_Dataset entries_
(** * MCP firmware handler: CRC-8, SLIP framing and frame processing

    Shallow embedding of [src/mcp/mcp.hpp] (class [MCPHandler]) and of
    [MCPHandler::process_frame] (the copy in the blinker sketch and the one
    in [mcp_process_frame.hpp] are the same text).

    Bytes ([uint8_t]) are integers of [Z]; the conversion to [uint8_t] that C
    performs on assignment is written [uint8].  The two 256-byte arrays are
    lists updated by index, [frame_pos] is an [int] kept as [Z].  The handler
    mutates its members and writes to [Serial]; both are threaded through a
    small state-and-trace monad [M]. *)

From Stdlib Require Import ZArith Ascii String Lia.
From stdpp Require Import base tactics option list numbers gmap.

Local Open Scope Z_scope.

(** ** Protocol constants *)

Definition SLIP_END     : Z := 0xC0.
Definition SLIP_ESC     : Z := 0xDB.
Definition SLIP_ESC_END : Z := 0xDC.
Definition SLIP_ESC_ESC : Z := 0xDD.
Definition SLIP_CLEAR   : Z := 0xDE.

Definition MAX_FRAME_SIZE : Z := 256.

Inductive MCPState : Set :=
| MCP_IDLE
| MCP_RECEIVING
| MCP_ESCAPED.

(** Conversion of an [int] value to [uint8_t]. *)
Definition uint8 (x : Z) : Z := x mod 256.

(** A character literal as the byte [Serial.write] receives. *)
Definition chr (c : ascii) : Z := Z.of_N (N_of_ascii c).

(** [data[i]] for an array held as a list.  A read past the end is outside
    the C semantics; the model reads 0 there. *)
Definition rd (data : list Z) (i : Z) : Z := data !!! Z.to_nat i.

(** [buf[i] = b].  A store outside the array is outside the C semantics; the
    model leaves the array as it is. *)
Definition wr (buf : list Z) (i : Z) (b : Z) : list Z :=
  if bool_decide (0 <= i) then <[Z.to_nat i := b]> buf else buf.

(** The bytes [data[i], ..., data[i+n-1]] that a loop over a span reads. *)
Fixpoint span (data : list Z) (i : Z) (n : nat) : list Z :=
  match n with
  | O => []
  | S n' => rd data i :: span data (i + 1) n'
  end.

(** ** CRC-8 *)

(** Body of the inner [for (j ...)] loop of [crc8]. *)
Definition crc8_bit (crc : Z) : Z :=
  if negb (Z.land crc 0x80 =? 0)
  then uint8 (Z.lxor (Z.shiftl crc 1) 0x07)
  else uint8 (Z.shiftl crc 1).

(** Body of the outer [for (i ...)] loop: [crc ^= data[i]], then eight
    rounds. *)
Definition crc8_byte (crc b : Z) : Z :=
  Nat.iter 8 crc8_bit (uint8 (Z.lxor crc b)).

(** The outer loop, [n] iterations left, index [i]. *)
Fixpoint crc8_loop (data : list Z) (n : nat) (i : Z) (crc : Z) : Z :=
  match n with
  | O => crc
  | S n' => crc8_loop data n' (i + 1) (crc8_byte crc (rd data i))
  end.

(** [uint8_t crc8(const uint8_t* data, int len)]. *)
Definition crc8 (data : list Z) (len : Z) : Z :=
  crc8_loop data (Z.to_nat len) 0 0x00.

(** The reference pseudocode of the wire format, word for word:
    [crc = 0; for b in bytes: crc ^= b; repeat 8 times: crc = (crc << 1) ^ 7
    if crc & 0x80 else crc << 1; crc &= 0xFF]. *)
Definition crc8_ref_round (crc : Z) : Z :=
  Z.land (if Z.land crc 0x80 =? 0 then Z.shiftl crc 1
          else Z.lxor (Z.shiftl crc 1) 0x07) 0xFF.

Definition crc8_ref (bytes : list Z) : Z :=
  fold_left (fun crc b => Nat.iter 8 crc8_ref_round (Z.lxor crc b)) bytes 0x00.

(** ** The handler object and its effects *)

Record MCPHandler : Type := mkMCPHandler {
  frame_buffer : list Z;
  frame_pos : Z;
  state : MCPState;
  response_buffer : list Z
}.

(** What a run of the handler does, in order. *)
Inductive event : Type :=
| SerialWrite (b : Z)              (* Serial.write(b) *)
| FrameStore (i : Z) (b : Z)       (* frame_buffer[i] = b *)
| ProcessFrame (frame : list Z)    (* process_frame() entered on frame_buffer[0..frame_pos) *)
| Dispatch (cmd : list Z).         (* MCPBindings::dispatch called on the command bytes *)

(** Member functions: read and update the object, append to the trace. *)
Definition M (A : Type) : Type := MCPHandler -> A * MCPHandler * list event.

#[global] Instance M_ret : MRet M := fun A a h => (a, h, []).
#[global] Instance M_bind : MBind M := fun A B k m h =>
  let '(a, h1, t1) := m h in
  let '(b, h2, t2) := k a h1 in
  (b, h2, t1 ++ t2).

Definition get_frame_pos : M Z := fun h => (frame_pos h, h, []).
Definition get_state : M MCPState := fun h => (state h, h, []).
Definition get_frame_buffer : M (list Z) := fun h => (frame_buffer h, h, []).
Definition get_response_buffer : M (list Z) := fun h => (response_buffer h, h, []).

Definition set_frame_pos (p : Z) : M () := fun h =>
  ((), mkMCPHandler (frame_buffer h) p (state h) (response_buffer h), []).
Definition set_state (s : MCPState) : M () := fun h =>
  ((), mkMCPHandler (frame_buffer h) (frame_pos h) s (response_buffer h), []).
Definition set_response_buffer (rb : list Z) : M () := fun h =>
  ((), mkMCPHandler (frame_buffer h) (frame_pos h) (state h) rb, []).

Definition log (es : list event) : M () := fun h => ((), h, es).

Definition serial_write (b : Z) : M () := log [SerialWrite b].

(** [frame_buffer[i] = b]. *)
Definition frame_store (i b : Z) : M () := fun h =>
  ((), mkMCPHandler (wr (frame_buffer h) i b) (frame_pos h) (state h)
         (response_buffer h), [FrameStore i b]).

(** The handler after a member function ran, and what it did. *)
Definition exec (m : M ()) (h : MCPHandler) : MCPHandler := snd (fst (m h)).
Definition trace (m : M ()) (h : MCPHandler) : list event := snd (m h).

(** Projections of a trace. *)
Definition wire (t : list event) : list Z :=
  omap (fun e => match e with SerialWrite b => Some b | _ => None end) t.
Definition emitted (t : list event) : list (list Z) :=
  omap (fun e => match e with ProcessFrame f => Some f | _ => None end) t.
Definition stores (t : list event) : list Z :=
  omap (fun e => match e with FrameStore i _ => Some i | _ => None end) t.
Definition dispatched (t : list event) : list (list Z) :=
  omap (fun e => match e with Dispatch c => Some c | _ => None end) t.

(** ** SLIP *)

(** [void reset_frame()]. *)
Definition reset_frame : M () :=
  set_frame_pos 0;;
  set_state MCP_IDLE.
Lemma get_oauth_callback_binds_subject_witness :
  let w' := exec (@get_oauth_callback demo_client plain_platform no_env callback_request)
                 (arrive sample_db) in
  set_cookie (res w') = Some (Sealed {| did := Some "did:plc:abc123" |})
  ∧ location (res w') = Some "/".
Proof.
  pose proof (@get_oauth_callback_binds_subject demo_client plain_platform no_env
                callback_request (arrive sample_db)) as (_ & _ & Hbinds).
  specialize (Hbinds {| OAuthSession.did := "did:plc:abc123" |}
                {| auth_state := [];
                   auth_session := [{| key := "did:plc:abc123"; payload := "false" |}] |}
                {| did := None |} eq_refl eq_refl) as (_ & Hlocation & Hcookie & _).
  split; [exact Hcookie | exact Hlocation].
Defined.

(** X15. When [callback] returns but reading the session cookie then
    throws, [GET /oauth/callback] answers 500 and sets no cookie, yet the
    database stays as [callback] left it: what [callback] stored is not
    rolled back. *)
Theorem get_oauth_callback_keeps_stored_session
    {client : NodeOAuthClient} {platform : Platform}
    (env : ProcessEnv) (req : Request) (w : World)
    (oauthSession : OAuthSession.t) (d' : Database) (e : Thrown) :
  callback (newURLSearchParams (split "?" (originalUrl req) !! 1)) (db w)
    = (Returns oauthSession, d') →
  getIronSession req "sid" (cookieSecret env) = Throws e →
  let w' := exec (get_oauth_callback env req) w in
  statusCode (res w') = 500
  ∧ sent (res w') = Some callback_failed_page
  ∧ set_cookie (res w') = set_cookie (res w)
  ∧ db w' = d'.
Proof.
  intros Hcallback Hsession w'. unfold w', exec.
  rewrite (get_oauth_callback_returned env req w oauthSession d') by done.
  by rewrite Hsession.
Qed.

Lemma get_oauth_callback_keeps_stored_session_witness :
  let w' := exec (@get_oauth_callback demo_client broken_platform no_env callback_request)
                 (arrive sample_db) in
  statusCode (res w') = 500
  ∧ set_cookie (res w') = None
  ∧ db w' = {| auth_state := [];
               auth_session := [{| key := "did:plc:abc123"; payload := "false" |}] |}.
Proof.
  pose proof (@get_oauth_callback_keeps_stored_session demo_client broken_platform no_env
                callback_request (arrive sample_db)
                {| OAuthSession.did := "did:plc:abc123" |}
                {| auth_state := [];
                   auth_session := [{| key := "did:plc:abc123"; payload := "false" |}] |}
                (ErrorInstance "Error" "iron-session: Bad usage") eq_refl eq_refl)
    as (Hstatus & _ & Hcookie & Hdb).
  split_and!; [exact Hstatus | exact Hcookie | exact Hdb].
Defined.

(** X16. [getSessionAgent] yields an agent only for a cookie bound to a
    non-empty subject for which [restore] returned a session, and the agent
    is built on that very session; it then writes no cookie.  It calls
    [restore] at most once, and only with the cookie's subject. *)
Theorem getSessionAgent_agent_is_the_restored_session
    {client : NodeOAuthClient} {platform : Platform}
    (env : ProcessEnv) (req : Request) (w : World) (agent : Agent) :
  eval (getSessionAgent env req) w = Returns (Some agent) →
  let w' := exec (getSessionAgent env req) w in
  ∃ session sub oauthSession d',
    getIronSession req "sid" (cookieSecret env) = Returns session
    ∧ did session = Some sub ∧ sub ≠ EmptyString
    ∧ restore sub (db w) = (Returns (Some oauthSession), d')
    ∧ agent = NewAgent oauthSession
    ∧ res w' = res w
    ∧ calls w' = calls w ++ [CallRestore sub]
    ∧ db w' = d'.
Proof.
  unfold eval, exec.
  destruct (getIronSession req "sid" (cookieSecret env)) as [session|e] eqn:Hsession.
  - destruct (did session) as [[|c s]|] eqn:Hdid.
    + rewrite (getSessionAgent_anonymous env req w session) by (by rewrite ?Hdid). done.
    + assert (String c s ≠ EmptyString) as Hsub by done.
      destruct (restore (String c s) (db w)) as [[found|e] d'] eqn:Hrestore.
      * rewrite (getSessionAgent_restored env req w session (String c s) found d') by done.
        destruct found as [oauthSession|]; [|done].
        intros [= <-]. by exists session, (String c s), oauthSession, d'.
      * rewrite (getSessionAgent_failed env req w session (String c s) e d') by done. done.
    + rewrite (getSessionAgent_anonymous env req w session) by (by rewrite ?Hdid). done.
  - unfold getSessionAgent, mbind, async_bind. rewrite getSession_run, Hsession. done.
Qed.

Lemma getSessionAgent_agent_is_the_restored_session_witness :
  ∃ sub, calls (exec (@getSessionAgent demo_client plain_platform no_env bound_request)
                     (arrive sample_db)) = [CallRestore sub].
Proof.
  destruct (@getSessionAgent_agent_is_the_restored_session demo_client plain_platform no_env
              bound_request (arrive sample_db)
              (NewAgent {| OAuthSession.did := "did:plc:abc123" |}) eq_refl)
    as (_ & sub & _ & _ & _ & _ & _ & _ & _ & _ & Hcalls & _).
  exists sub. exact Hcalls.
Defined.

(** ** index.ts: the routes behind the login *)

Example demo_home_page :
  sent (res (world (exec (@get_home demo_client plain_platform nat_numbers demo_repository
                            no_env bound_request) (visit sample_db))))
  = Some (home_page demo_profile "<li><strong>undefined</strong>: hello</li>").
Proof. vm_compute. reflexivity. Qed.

_PROBLEM TO SOLVE_
Beginning at the top of the records above, transcribe each line exactly up to and including the line that holds "(** Body of the inner".

_EXPECTED OUTPUT_
(** * MCP firmware handler: CRC-8, SLIP framing and frame processing

    Shallow embedding of [src/mcp/mcp.hpp] (class [MCPHandler]) and of
    [MCPHandler::process_frame] (the copy in the blinker sketch and the one
    in [mcp_process_frame.hpp] are the same text).

    Bytes ([uint8_t]) are integers of [Z]; the conversion to [uint8_t] that C
    performs on assignment is written [uint8].  The two 256-byte arrays are
    lists updated by index, [frame_pos] is an [int] kept as [Z].  The handler
    mutates its members and writes to [Serial]; both are threaded through a
    small state-and-trace monad [M]. *)

From Stdlib Require Import ZArith Ascii String Lia.
From stdpp Require Import base tactics option list numbers gmap.

Local Open Scope Z_scope.

(** ** Protocol constants *)

Definition SLIP_END     : Z := 0xC0.
Definition SLIP_ESC     : Z := 0xDB.
Definition SLIP_ESC_END : Z := 0xDC.
Definition SLIP_ESC_ESC : Z := 0xDD.
Definition SLIP_CLEAR   : Z := 0xDE.

Definition MAX_FRAME_SIZE : Z := 256.

Inductive MCPState : Set :=
| MCP_IDLE
| MCP_RECEIVING
| MCP_ESCAPED.

(** Conversion of an [int] value to [uint8_t]. *)
Definition uint8 (x : Z) : Z := x mod 256.

(** A character literal as the byte [Serial.write] receives. *)
Definition chr (c : ascii) : Z := Z.of_N (N_of_ascii c).

(** [data[i]] for an array held as a list.  A read past the end is outside
    the C semantics; the model reads 0 there. *)
Definition rd (data : list Z) (i : Z) : Z := data !!! Z.to_nat i.

(** [buf[i] = b].  A store outside the array is outside the C semantics; the
    model leaves the array as it is. *)
Definition wr (buf : list Z) (i : Z) (b : Z) : list Z :=
  if bool_decide (0 <= i) then <[Z.to_nat i := b]> buf else buf.

(** The bytes [data[i], ..., data[i+n-1]] that a loop over a span reads. *)
Fixpoint span (data : list Z) (i : Z) (n : nat) : list Z :=
  match n with
  | O => []
  | S n' => rd data i :: span data (i + 1) n'
  end.

(** ** CRC-8 *)

(** Body of the inner [for (j ...)] loop of [crc8]. *)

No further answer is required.